Detection of a novel Tet M determinant in tetracycline-resistant Neisseria gonorrhoeae from Uruguay, 1996-1999.

Abstract

Determination of the diversity within the tet(M) sequence from N gonorrhoeae is a useful epidemiologic tool for monitoring the movement or importation of strains within a geographic region. Only two distinct tet(M) genes in clinical gonococcal isolates have been described up to now: the Dutch and the American types. The study involved surveillance of the tet(M) gene types in high-level-tetracycline-resistant gonococcal isolates from Uruguay during the period 1996 to 1999. Among 181 gonococcal isolates, those showing MICs >/=16 microg/ml to tetracycline were analyzed for detection and characterization of the tet(M) gene by a polymerase chain reaction (PCR) and further HpaII restriction fragment polymorphism methods, respectively. The plasmid content and antibiogram were determined. Twenty-two of 181 isolates (12%) exhibited high levels of resistance to tetracycline (MICs >/=16 microg/ml) and harbored a putative 25.2-Mda plasmid that contained the tet(M) gene. A high percentage of isolates (95%; 21/22) presented the Dutch type tet(M) gene.
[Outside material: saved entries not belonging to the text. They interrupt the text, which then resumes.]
(** X27. The last status written wins: after an update to any status other
    than ["delivered"], a further update of the same order leaves the state
    that it would have left without the first one. *)
Theorem update_order_status_last_wins order_id status1 status2 s :
  status1 <> "delivered" ->
  final (update_order_status order_id status2
           (final (update_order_status order_id status1 s)))
  = final (update_order_status order_id status2 s).
Proof.
  intros Hne%String.eqb_neq.
  destruct (Dict.get order_id (orders s)) as [o|] eqn:Ho.
  2:{ rewrite (update_order_status_unknown order_id status1) by done. done. }
  rewrite (update_order_status_run order_id status1 _ _ Ho), Hne. simpl.
  rewrite (update_order_status_run order_id status2 _
             (with_status status1 o)) by apply dict_get_set_eq.
  rewrite (update_order_status_run order_id status2 _ _ Ho). simpl.
  rewrite dict_set_set.
  destruct (String.eqb status2 "delivered");
    [destruct (truthy (o_delivery_agent o)) as [agent_id|];
       [destruct (Dict.get agent_id (delivery_agents s)) as [a|]|]|];
    done.
Qed.

Lemma reachable_agents_consistent s : reachable s -> agents_consistent s.
Proof.
  revert s. apply reachable_ind_transition.
  - by intros k a Hget.
  - apply agents_consistent_transition.
Qed.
One isolate from 1999 revealed a new restriction pattern. Such a pattern had been previously noted in 1991. This new restriction pattern has not been described previously as occurring in isolates of N gonorrhoeae. The tet(M) amplimer sequence showed 100% identity with a previously described tet(M)-carrying plasmid from N meningitidis. A new HpaII restriction pattern of the tet(M) gene is present in low frequency. The tet(M) sequence was different from the gonococcal tet(M) sequences already known and not typable with the use of a differential PCR assay. Accordingly, with the genetic diversity already present within the tet(M) sequence of N gonorrhoeae isolates, we should be aware of the sensitivity of the PCR assays in use for tetracycline-resistant N gonorrhoeae detection.